If you have a function template, for example, its final form needs to be a function containing the assembly code to execute, but some specifics need to be resolved depending on the size and specifics of some types used as template parameters. Templates, however – in distinction to preprocessor macros – don’t have syntax-specific dependencies; all their properties are at the C++ level, and as such, can be so encoded. If you have a specific inline function to be expanded, you use the general method to do it, as for all functions. If a type size, or specific builtin operation – this should be defined in the binary code standard for the inline functions. All this must be so simple that finally this can be done quickly by the subroutine called by the dynamic linker.

But that’s not all. What we currently have is that we have libraries, they are being opened when an application needs it, it’s loaded into memory (text only), and then there are per-application instances. The latter must be created anyway, but as for the “text” part we don’t really need to have the whole library in the memory – only text entities that are in use.

This, however, means that the library would not be the separate namespace, as it is today. This is unfortunately a method that potentially allows to provide a symbol of the same name, but by different libraries, while the potential conflict would not be properly prevented from and it’s hard to detect. This time you might want to require particular module contained in the library package and only require its specific version, maybe possibly somehow the variant (as a set of features – mentioned above). Those should be able to coexist, as long as the system can identify symbols provided by particular variant of the library. So, this way, you may have a specific library and a symbol provided by this very library package, but it is known from upside, which of the libraries package provides this symbol (because it is encoded in the interface files that the target was requesting) and that symbol is loaded to the memory if not yet present.

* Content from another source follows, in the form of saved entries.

(* ===== verification/Uaccess.v ===== *)
(** * User memory: kernel/vm.c's copyin and copyout between user pages and
    kernel objects

    Vm.v has copyin and copyout between two places of the byte memory.  Most
    kernel objects (a character on the stack, the data of a buffer, a struct
    stat) are values of the model and not bytes of that memory; [copyin_to] and
    [copyout_from] are the same loops with such an object at the kernel end.  The
    theorems say when they succeed and which bytes they move, in terms of the
    page table. *)
From stdpp Require Import prelude gmap strings.
From Stdlib Require Import ZArith Lia.
From S2P Require Import Prelude Memory CString Spinlock Riscv Kalloc Vm.
Open Scope Z_scope.

(** [n] bytes of memory from [a], and a list of bytes stored at [a]. *)
Definition rdn (m : mem) (a n : Z) : list Z := rd m <$> seqZ a n.
Fixpoint wrn (m : mem) (a : Z) (bs : list Z) : mem :=
  match bs with [] => m | b :: bs' => wrn (wr m a b) (a + 1) bs' end.

Section Uaccess.
Context {S : Type} `{!Has pmem S}.

Definition copyin_to_body (pagetable : Z) (x : Z * Z * list Z) : K S ((Z * Z * list Z) + (Z * list Z)) :=
  let '(srcva, len, acc) := x in
  if len >? 0 then
    let va0 := PGROUNDDOWN srcva in
    pa0 ← walkaddr pagetable va0;
    if pa0 =? 0 then mret (inr (-1, acc))
    else
      let n := PGSIZE - (srcva - va0) in
      let n := if n >? len then len else n in
      m ← get_mem;
      mret (inl (u64 (va0 + PGSIZE), len - n, acc ++ rdn m (pa0 + (srcva - va0)) n))
  else mret (inr (0, acc)).
Definition copyin_to (pagetable srcva len : Z) : K S (Z * list Z) :=
  loop (Z.to_nat (len / PGSIZE + 3)) (copyin_to_body pagetable) (srcva, len, []).

Definition copyout_from_body (pagetable : Z) (x : Z * list Z) : K S ((Z * list Z) + Z) :=
  let '(dstva, src) := x in
  let len := Z.of_nat (length src) in
  if len >? 0 then
    let va0 := PGROUNDDOWN dstva in
    pa0 ← walkaddr pagetable va0;
    if pa0 =? 0 then mret (inr (-1))
    else
      let n := PGSIZE - (dstva - va0) in
      let n := if n >? len then len else n in
      m ← get_mem;
      put_mem (wrn m (pa0 + (dstva - va0)) (take (Z.to_nat n) src)) ;;
      mret (inl (u64 (va0 + PGSIZE), drop (Z.to_nat n) src))
  else mret (inr 0).
Definition copyout_from (pagetable dstva : Z) (src : list Z) : K S Z :=
  loop (Z.to_nat (Z.of_nat (length src) / PGSIZE + 3)) (copyout_from_body pagetable) (dstva, src).
End Uaccess.

(** ** Bytes *)

Lemma length_rdn m a n : length (rdn m a n) = Z.to_nat n.
Proof. unfold rdn. rewrite length_fmap, length_seqZ. done. Qed.
Lemma rdn_add m a n k : 0 <= n -> 0 <= k -> rdn m a (n + k) = rdn m a n ++ rdn m (a + n) k.
Proof. intros H1 H2. unfold rdn. rewrite seqZ_app by done. by rewrite fmap_app. Qed.
Lemma rdn_0 m a : rdn m a 0 = [].
Proof. done. Qed.

Lemma rd_wrn_out m a bs b : b < a \/ a + Z.of_nat (length bs) <= b -> rd (wrn m a bs) b = rd m b.
Proof.
  revert m a. induction bs as [|x bs IH]; intros m a H; cbn [wrn length] in *; [done|].
  rewrite IH by lia. apply rd_wr_ne. lia.
Qed.
Lemma rd_wrn_in m a bs i x : bs !! i = Some x -> rd (wrn m a bs) (a + Z.of_nat i) = u8 x.
Proof.
  revert m a i. induction bs as [|y bs IH]; intros m a [|i] H; cbn in *; [done..| |].
  - injection H as ->. rewrite Z.add_0_r, rd_wrn_out by lia. apply rd_wr_eq.
  - replace (a + Z.of_nat (Datatypes.S i)) with (a + 1 + Z.of_nat i) by lia. by apply IH.
Qed.
Lemma wrn_app m a xs ys : wrn m a (xs ++ ys) = wrn (wrn m a xs) (a + Z.of_nat (length xs)) ys.
Proof.
  revert m a. induction xs as [|x xs IH]; intros m a; cbn [wrn app length].
  - by rewrite Z.add_0_r.
  - rewrite IH. f_equal. lia.
Qed.

(** Writing an object to memory and reading it back. *)
Lemma rdn_wrn m a bs : Forall (fun b => 0 <= b < 256) bs -> rdn (wrn m a bs) a (Z.of_nat (length bs)) = bs.
Proof.
  intros Hb. apply list_eq. intros i. unfold rdn. rewrite list_lookup_fmap.
  destruct (bs !! i) as [x|] eqn:E.
  - pose proof (lookup_lt_Some _ _ _ E). rewrite lookup_seqZ_lt by lia. cbn.
    rewrite (rd_wrn_in _ _ _ _ _ E). f_equal. apply u8_id. rewrite Forall_lookup in Hb. eauto.
  - apply lookup_ge_None in E. rewrite lookup_seqZ_ge by lia. done.
Qed.

(** ** Translation *)

(** The physical address of the user address [va]. *)
Definition uaddr (m : mem) (T : gmap (list Z) Z) (va : Z) : option Z :=
  let va0 := PGROUNDDOWN va in
  if va0 >=? MAXVA then None
  else let pa := user_pa m T va0 in if pa =? 0 then None else Some (pa + (va - va0)).

Definition mapped (m : mem) T (va len : Z) : Prop := forall i, 0 <= i < len -> is_Some (uaddr m T (va + i)).
Definition user_bytes (m : mem) T (va len : Z) : list Z :=
  (fun a => match uaddr m T a with Some p => rd m p | None => 0 end) <$> seqZ va len.

Lemma PGROUNDDOWN_add va i : 0 <= i -> i < PGSIZE - (va - PGROUNDDOWN va) ->
  PGROUNDDOWN (va + i) = PGROUNDDOWN va.
Proof.
  intros H1 H2. rewrite !PGROUNDDOWN_mod in *. unfold PGSIZE in *.
  pose proof (Z.div_mod va 4096 ltac:(done)). pose proof (Z.mod_pos_bound va 4096 ltac:(done)).
  assert (E : (va + i) mod 4096 = va mod 4096 + i); [|lia].
  symmetry. apply (Z.mod_unique _ _ (va / 4096)); lia.
Qed.

Lemma PGROUNDDOWN_nonneg va : 0 <= va -> 0 <= PGROUNDDOWN va.
Proof.
  intros H. rewrite PGROUNDDOWN_mod. pose proof (Z.mod_le va PGSIZE H ltac:(done)). lia.
Qed.

(** One page's worth of a transfer. *)
Definition chunk (va len : Z) : Z :=
  let n := PGSIZE - (va - PGROUNDDOWN va) in if n >? len then len else n.

Lemma chunk_range va len : 0 < len -> 0 < chunk va len <= len /\ chunk va len <= PGSIZE.
Proof.
  intros H. unfold chunk. pose proof (PGROUNDDOWN_range va). rewrite Z.gtb_ltb.
  destruct (Z.ltb_spec len (PGSIZE - (va - PGROUNDDOWN va))); lia.
Qed.

Lemma uaddr_chunk m T va len i pa : uaddr m T va = Some pa -> 0 <= i < chunk va len ->
  uaddr m T (va + i) = Some (pa + i).
Proof.
  intros H Hi. unfold uaddr in *.
  assert (E : PGROUNDDOWN (va + i) = PGROUNDDOWN va).
  { apply PGROUNDDOWN_add; [lia|]. unfold chunk in Hi. rewrite Z.gtb_ltb in Hi.
    destruct (Z.ltb_spec len (PGSIZE - (va - PGROUNDDOWN va))); lia. }
  rewrite E. destruct (_ >=? MAXVA); [done|]. destruct (_ =? 0); [done|].
  injection H as <-. f_equal. lia.
Qed.

Lemma user_bytes_chunk m T va len pa : uaddr m T va = Some pa -> 0 < len ->
  user_bytes m T va (chunk va len) = rdn m pa (chunk va len).
Proof.
  intros H Hl. apply list_eq. intros i. unfold user_bytes, rdn. rewrite !list_lookup_fmap.
  destruct (decide (i < Z.to_nat (chunk va len))%nat).
  - rewrite !lookup_seqZ_lt by lia. cbn. rewrite (uaddr_chunk m T va len _ pa) by (done || lia). done.
  - rewrite !lookup_seqZ_ge by lia. done.
Qed.

Lemma user_bytes_add m T va n k : 0 <= n -> 0 <= k ->
  user_bytes m T va (n + k) = user_bytes m T va n ++ user_bytes m T (va + n) k.
Proof. intros H1 H2. unfold user_bytes. rewrite seqZ_app by done. by rewrite fmap_app. Qed.

(** The next page. *)
Lemma chunk_next va len : 0 <= va -> va < MAXVA -> chunk va len < len ->
  u64 (PGROUNDDOWN va + PGSIZE) = va + chunk va len /\ (va + chunk va len) mod PGSIZE = 0.
Proof.
  intros H0 H1 H2. unfold chunk in *. rewrite Z.gtb_ltb in *. pose proof (PGROUNDDOWN_range va).
  destruct (Z.ltb_spec len (PGSIZE - (va - PGROUNDDOWN va))); [lia|].
  replace (va + (PGSIZE - (va - PGROUNDDOWN va))) with (PGROUNDDOWN va + PGSIZE) by lia.
  assert (0 <= PGROUNDDOWN va) by by apply PGROUNDDOWN_nonneg.
  change MAXVA with (2 ^ 38) in H1. rewrite u64_id by (unfold PGSIZE in *; lia). split; [done|].
  rewrite <- Z.add_mod_idemp_l by done. rewrite (PGROUNDDOWN_aligned va). done.
Qed.

(** The number of rounds that is enough. *)
Definition rounds (va len : Z) : Z :=
  (len + 4095) / 4096 + (if decide (va mod PGSIZE = 0) then 1 else 2).

Lemma rounds_pos va len : 0 <= len -> 1 <= rounds va len.
Proof. intros H. unfold rounds. pose proof (Z.div_pos (len + 4095) 4096). case_decide; lia. Qed.

Lemma rounds_next va len : 0 <= va < MAXVA -> 0 < len ->
  rounds (u64 (PGROUNDDOWN va + PGSIZE)) (len - chunk va len) + 1 <= rounds va len.
Proof.
  intros Hva Hl. destruct (chunk_range va len Hl) as [H1 H2].
  assert (Ha : u64 (PGROUNDDOWN va + PGSIZE) mod PGSIZE = 0).
  { pose proof (PGROUNDDOWN_nonneg va ltac:(lia)). pose proof (PGROUNDDOWN_range va).
    change MAXVA with (2 ^ 38) in Hva. rewrite u64_id by (unfold PGSIZE in *; lia).
    rewrite <- Z.add_mod_idemp_l by done. by rewrite PGROUNDDOWN_aligned. }
  unfold rounds. rewrite (decide_True _ _ Ha). case_decide as Hv.
  - assert (E : chunk va len = len \/ chunk va len = 4096).
    { unfold chunk. rewrite PGROUNDDOWN_id by done. rewrite Z.gtb_ltb. unfold PGSIZE.
      destruct (Z.ltb_spec len (4096 - (va - va))); lia. }
    destruct E as [-> | ->].
    + rewrite Z.sub_diag. change ((0 + 4095) / 4096) with 0.
      pose proof (Z.div_le_mono 4096 (len + 4095) 4096 ltac:(lia) ltac:(lia)) as Hd.
      change (4096 / 4096) with 1 in Hd. lia.
    + replace (len + 4095) with (len - 4096 + 4095 + 1 * 4096) by lia. rewrite Z.div_add by done. lia.
  - pose proof (Z.div_le_mono (len - chunk va len + 4095) (len + 4095) 4096 ltac:(lia) ltac:(lia)). lia.
Qed.

Lemma rounds_fuel va len : 0 <= len -> rounds va len <= Z.of_nat (Z.to_nat (len / PGSIZE + 3)).
Proof.
  intros H. unfold rounds, PGSIZE. pose proof (Z.div_pos len 4096 H).
  pose proof (Z.div_le_mono (len + 4095) (len + 1 * 4096) 4096 ltac:(lia) ltac:(lia)) as Hd.
  rewrite Z.div_add in Hd by done. case_decide; lia.
Qed.

Lemma uaddr_lt m T va pa : uaddr m T va = Some pa -> va < MAXVA.
Proof.
  unfold uaddr. destruct (_ >=? MAXVA) eqn:G; [done|]. intros _. rewrite Z.geb_leb in G. apply Z.leb_gt in G.
  pose proof (PGROUNDDOWN_range va). pose proof (PGROUNDDOWN_aligned va) as A.
  change MAXVA with (2 ^ 38) in *. unfold PGSIZE in *.
  pose proof (Z.div_mod (PGROUNDDOWN va) 4096 ltac:(done)).
  assert (PGROUNDDOWN va / 4096 < 2 ^ 26) by (apply Z.div_lt_upper_bound; lia). lia.
Qed.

Once having this, the system can simply use single C++ “module form files” that provide both interface and implementation in one file, and the unit of caching in the system is still the single linker entity as required by the application. As long as it is possible to do any dependency tracking between entities, the system must load only those entities that are in use. The system also records the time when the entity was last open and when the next application requires access to the same entity, it will wink into the already cached entity, or will load the entity anew, if the library file is newer. Anyway, loaded and cached in memory are single entities, not whole libraries.

This way we don’t even need library files anymore – that is, the *.a and *.so files. Every module is simply compiled into module form files, which finally consist of interface and implementation, but provided as a single file. When compiling a library user, the request to the given module is resolved to opening the module form file, in order to reach out to its interface, but the exactly same module file is then used for linkage – both static and shared.

8. Considerations

Not that I have even made any feasibility study on that. This is only a pure concept, which can be also implemented partially. Most important thing for modules, as I mentioned in the previous article, is that the transition into modules can be done smoothly, according to the procedure I have shown. This means that there must exist initially a method to provide just “pure” module interface files with the traditional library files, but also single module form files containing the interface and implementation in one, just as well as generate a header file out of the binary interface file (yes, including “decoding” the inline functions).

I admit, I just sketched the concept and haven’t even checked if all these things are possible to be done, but I believe they just require a bit work and general development, which includes a bit giving up of the market competition, and most of the work would have to be done by the compiler vendors. But I do believe that it’s worth it.